Making The Grade: Understanding Exploration Results

Mining and Exploration
31/03/2017 22:05

The most exciting news from a mining exploration stock is a high-grade drilling result. But what constitutes a good assay? It varies from situation to situation and commodity to commodity. Listed below is some rule of thumb information on interpreting drill results for investors.

The first thing investors must understand is that high-grade mineralization is relative to the depth of the intersection and relative to the size of the intersection. Today’s mining technology allows mining on a vast scale, with large open pits and huge 200-tonne mining trucks capable of processing large volumes of ore at a low cost. This is possible, provided the zone is near surface and the ore zone is large enough to be mined in bulk. Open pits are generally less than 300 metres deep and are several hundred metres in diameter. Two questions to ask are:

•    Is the zone less than 300 metres deep?

•    Is the drill intercept over 100 metres thick?

If both of these questions can be answered ‘yes’, then the threshold for what constitutes ‘high-grade’ will be dramatically lower. As a rule of thumb, open pit mining can process ore for $10 per tonne and, where the ore grade is more than double that at $20 per tonne, results would be economic. Consider that 1% of a metric tonne is 22 pounds. Then, for a commodity worth about $1 per pound such as zinc, 1% zinc worth $22 per tonne becomes interesting. Grades triple that, worth $66 per tonne when less than 300 metres deep and more than 100 metres thick, would be considered high-grade.

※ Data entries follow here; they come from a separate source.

(** ** Values of constants *)

Fixpoint setFirstConst (name : string) (value : Z) (l : list ExportedSymbol) : list ExportedSymbol :=
  match l with
  | [] => []
  | s :: l =>
      if bool_decide (sym_kind s = SConstant) && bool_decide (sym_name s = name)
      then (s <| sym_hasConstIntValue := true |> <| sym_constIntValue := value |>) :: l
      else s :: setFirstConst name value l
  end.

Definition setConstValue (modulePath name : string) (value : Z) (modules_ : ModuleRegistry)
    : ModuleRegistry :=
  match modules_ !! modulePath with
  | None => modules_
  | Some l => <[modulePath := setFirstConst name value l]> modules_
  end.

(** ** Names *)

Definition is_sep (c : ascii) : bool :=
  bool_decide (c = "/"%char) || bool_decide (c = ":"%char) || bool_decide (c = "\"%char).

Fixpoint mangleLoop (s : string) (lastSep : bool) : string :=
  match s with
  | "" => ""
  | String c s =>
      if is_sep c then
        if lastSep then mangleLoop s true else String "_" (mangleLoop s true)
      else String c (mangleLoop s false)
  end.

(** [while (!result.empty() && result.back() == '_') result.pop_back();] *)
Fixpoint popUnderscores (s : string) : string :=
  match s with
  | "" => ""
  | String c s =>
      match popUnderscores s with
      | "" => if bool_decide (c = "_"%char) then "" else String c ""
      | r => String c r
      end
  end.

Definition mangle (modulePath name : string) : string :=
  if bool_decide (name = "main") then "main"
  else popUnderscores (mangleLoop modulePath false) +:+ "__" +:+ name.

(** The names in the order of [std::sort], bytes compared as unsigned. *)
Definition string_le (a b : string) : Prop := String.leb a b = true.
#[export] Instance string_le_dec : RelDecision string_le.
Proof. intros a b. unfold string_le. apply _. Defined.

Definition allModules (modules_ : ModuleRegistry) : list string :=
  merge_sort string_le (map_to_list modules_).*1.

Fixpoint collapse (s : string) (lastSlash : bool) : string :=
  match s with
  | "" => ""
  | String c s =>
      if bool_decide (c = "/"%char) then
        if lastSlash then collapse s true else String "/" (collapse s true)
      else String c (collapse s false)
  end.

Definition usePathToModulePath (usePath : string) : string :=
  collapse (str_map (λ c, if bool_decide (c = ":"%char) then "/"%char else c) usePath) false.

Definition modulePathToFile (modulePath : string) : string := modulePath +:+ ".lc".

(** ** Duplicates and look-ups *)

Definition names (l : list ExportedSymbol) : list string := sym_name <$> List.filter named l.

Lemma names_cons s l : names (s :: l) = if named s then sym_name s :: names l else names l.
Proof. unfold names. cbn [List.filter]. by destruct (named s). Qed.
Lemma names_app l l' : names (l ++ l') = names l ++ names l'.
Proof. unfold names. by rewrite List.filter_app, fmap_app. Qed.

#[export] Instance names_Permutation : Proper ((≡ₚ) ==> (≡ₚ)) names.
Proof.
  intros l l' H. induction H; rewrite ?names_cons; repeat case_match; auto.
  - constructor.
  - by etrans.
Qed.

Lemma elem_of_names x l : x ∈ names l ↔ ∃ s, s ∈ l ∧ named s = true ∧ sym_name s = x.
Proof.
  unfold names. rewrite list_elem_of_fmap. setoid_rewrite list_elem_of_In.
  setoid_rewrite filter_In. naive_solver.
Qed.

Lemma validateModule_nil mod_ seen l :
  validateModule mod_ seen l = [] ↔ NoDup (names l) ∧ ∀ x, x ∈ names l → seen !! x = None.
Proof.
  revert seen. induction l as [|s l IH]; intros seen; simpl.
  { split; [|done]. intros _. split; [constructor|]. by intros x ?%not_elem_of_nil. }
  rewrite names_cons. destruct (named s); cbn [negb]; [|apply IH].
  rewrite NoDup_cons. destruct (seen !! sym_name s) eqn:E.
  - split; [done|]. intros [_ H]. specialize (H (sym_name s) ltac:(left)). congruence.
  - rewrite IH. split.
    + intros [Hnd H]. assert (Hn : sym_name s ∉ names l).
      { intros Hin. specialize (H _ Hin). rewrite lookup_insert_eq in H. done. }
      split; [done|]. intros x [->|Hin]%elem_of_cons; [done|].
      specialize (H x Hin). rewrite lookup_insert_ne in H; [done|]. by intros <-.
    + intros [[Hn Hnd] H]. split; [done|]. intros x Hin.
      rewrite lookup_insert_ne by (by intros <-). apply H. by right.
Qed.

Lemma findNamed_some name l s :
  findNamed name l = Some s → s ∈ l ∧ named s = true ∧ sym_name s = name.
Proof.
  induction l as [|t l IH]; simpl; [done|]. case_bool_decide as E; simpl.
  - destruct (named t) eqn:En; [intros [= <-]; split; [by left|done]|].
    intros H. apply IH in H as [? ?]. split; [by right|done].
  - intros H. apply IH in H as [? ?]. split; [by right|done].
Qed.

Lemma findNamed_unique name l s :
  NoDup (names l) → findNamed name l = Some s ↔ s ∈ l ∧ named s = true ∧ sym_name s = name.
Proof.
  intros Hnd. split; [apply findNamed_some|]. intros (Hin & Hs & Hname).
  induction l as [|t l IH]; [by apply not_elem_of_nil in Hin|].
  rewrite names_cons in Hnd. simpl. apply elem_of_cons in Hin as [->|Hin].
  - rewrite bool_decide_eq_true_2 by done. by rewrite Hs.
  - case_bool_decide as E; simpl; [|destruct (named t); [apply NoDup_cons in Hnd as [_ ?]|]; auto].
    destruct (named t); [|auto]. apply NoDup_cons in Hnd as [Hn _]. destruct Hn.
    apply elem_of_names. exists s. split; [done|]. split; [done|]. congruence.
Qed.

(** ** A program's files *)

Record SourceFile := {
  f_modulePath : string; f_path : string; f_tree : list topLevelDecl; f_isStdlib : bool }.

Definition registerFiles (files : list SourceFile) (target : option TargetInfo) (m : ModuleRegistry)
    : ModuleRegistry :=
  fold_left (λ m f, registerFile (f_modulePath f) (f_path f) (f_tree f) (f_isStdlib f) target m) files m.

(** The symbols the files export into a module, in the order of the files. *)
Definition exported (target : option TargetInfo) (mod_ : string) (files : list SourceFile)
    : list ExportedSymbol :=
  flat_map (λ f, if bool_decide (f_modulePath f = mod_)
                 then fileSymbols (f_modulePath f) (f_path f) (f_isStdlib f) (f_tree f) target else [])
    files.

Lemma registerFiles_lookup files target m mod_ :
  default [] (registerFiles files target m !! mod_) = default [] (m !! mod_) ++ exported target mod_ files.
Proof.
  revert m. induction files as [|f files IH]; intros m; [by rewrite app_nil_r|].
  unfold registerFiles in *. cbn [fold_left exported flat_map]. rewrite IH.
  rewrite app_assoc. f_equal. unfold registerFile.
  case_bool_decide as E.
  - rewrite E, lookup_insert_eq. done.
  - rewrite lookup_insert_ne by done. by rewrite app_nil_r.
Qed.

#[export] Instance exported_Permutation target mod_ : Proper ((≡ₚ) ==> (≡ₚ)) (exported target mod_).
Proof.
  intros l l' H. induction H; simpl; auto.
  - by apply Permutation_app_head.
  - rewrite !app_assoc. apply Permutation_app_tail, Permutation_app_comm.
  - by etrans.
Qed.

Lemma validate_nil (m : ModuleRegistry) order :
  order ≡ₚ map_to_list m → validate order = [] ↔ ∀ mod_, NoDup (names (default [] (m !! mod_))).
Proof.
  intros Ho. unfold validate.
  assert (Hf : flat_map (λ p, validateModule p.1 ∅ p.2) order = [] ↔
               ∀ p, p ∈ order → validateModule p.1 ∅ p.2 = []).
  { clear. induction order as [|p order IH]; simpl; [split; [by intros _ p ?%not_elem_of_nil|done]|].
    rewrite app_nil, IH. setoid_rewrite elem_of_cons. naive_solver. }
  rewrite Hf. setoid_rewrite Ho. split.
  - intros H mod_. destruct (m !! mod_) as [l|] eqn:E; [|constructor].
    apply elem_of_map_to_list in E. by apply (H (mod_, l)), validateModule_nil in E as [? _].
  - intros H [mod_ l] E%elem_of_map_to_list. apply validateModule_nil.
    specialize (H mod_). rewrite E in H. split; [done|]. intros. apply lookup_empty.
Qed.

(** Registering the files of a program yields, for each module, the symbols of its
    active declarations.  The registry is free of duplicate errors exactly when the named
    symbols of each module have distinct names; then a look-up finds a symbol exactly when
    a file of the module exports it, and neither the validity nor any answer depends on
    the order in which the files were registered or the hash table is iterated. *)
Lemma registry_lookup files target order :
  let m := registerFiles files target ∅ in
  order ≡ₚ map_to_list m →
  (validate order = [] ↔ ∀ mod_, NoDup (names (exported target mod_ files))) ∧
  (validate order = [] →
   (∀ mod_ name s, findSymbol m mod_ name = Some s ↔
      s ∈ exported target mod_ files ∧ named s = true ∧ sym_name s = name) ∧
   ∀ files' order', let m' := registerFiles files' target ∅ in
     files' ≡ₚ files → order' ≡ₚ map_to_list m' →
     validate order' = [] ∧ ∀ mod_ name, findSymbol m' mod_ name = findSymbol m mod_ name).
Proof.
  intros m Ho.
  assert (Hl : ∀ files mod_, default [] (registerFiles files target ∅ !! mod_) = exported target mod_ files).
  { intros fs mod_. by rewrite registerFiles_lookup, lookup_empty. }
  assert (Hfind : ∀ files mod_ name, findSymbol (registerFiles files target ∅) mod_ name =
    findNamed name (exported target mod_ files)).
  { intros fs mod_ name. rewrite <-Hl. unfold findSymbol. by destruct (_ !! mod_). }
  assert (Hv : ∀ files order, order ≡ₚ map_to_list (registerFiles files target ∅) →
    validate order = [] ↔ ∀ mod_, NoDup (names (exported target mod_ files))).
  { intros fs o Hof. rewrite (validate_nil _ _ Hof). by setoid_rewrite Hl. }
  split; [by apply Hv|]. intros Hval. pose proof (proj1 (Hv files order Ho) Hval) as Hnd. split.
  - intros mod_ name s. unfold m. rewrite Hfind. by apply findNamed_unique.
  - intros files' order' m' Hp Ho'.
    assert (Hnd' : ∀ mod_, NoDup (names (exported target mod_ files'))).
    { intros mod_. by rewrite Hp. }
    split; [by apply (Hv files' order')|]. intros mod_ name. unfold m, m'. rewrite !Hfind.
    apply option_eq. intros s. rewrite !findNamed_unique by done. by rewrite Hp.
Qed.

Definition pos0 : Position := {| pos_line := 1; pos_column := 0 |}.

Economic diamond mines are generally small even though they are commonly shallow deposits mined by open pits. The contained value per tonne can be extremely high, but varies from deposit to deposit, depending on the quality and size distribution of the contained diamonds. Larger diamonds are much more valuable than smaller ones, and consequently, two diamond deposits with the same grade, which contain different proportions of large stones, will vary significantly in their value per tonne of ore.

As a general rule of thumb, 1 carat/tonne of ore is viewed as high-grade. The geometry is important. Diamond pipes are carrot-shaped, vertically inclined bodies that come to surface and can be mined by open pits, and then, if the grade is high enough, can also be mined from underground. Diamond pipes are usually comprised of a rock called kimberlite which gushed up from deep in the earth carrying diamonds. The diamonds were not ‘born’ in the kimberlite; it is only a medium of transport. The diamonds that survived the long voyage to near surface are found in what is called the diamond stability zone. Diamonds can often occur in dykes, and these are much less preferable for mining due to the limited thickness of the bodies. So look for grades approaching 1 carat/tonne and a description that the sample comes from a pipe rather than a dyke.

In early stage diamond exploration, values are presented as a diamond count rather than a grade. Here the rule of thumb is to have a minimum of one diamond per kilogram sample. One example was Diamonds North Resources, which reported results of 551 diamonds in an 81.75 kilogram sample, for a diamond count of approximately seven diamonds per kilogram sample. This is seven times greater than what we hold as our rule of thumb, and so it’s not surprising that the stock went up over 100% from $0.75 to $1.80 in the day following the release of this result. However, there were not enough commercial-sized diamonds and the project is now on hold.

These guidelines should give the reader a general idea of what is high-grade in a news release. It is important to think of assays in terms of what they mean in dollars per tonne, using the idea that a deposit is generally profitable if the metal value is twice the mining cost. Also it is necessary to determine if the deposit can be mined as a bulk tonnage or low tonnage project before considering whether a news release ‘makes the grade’ or not.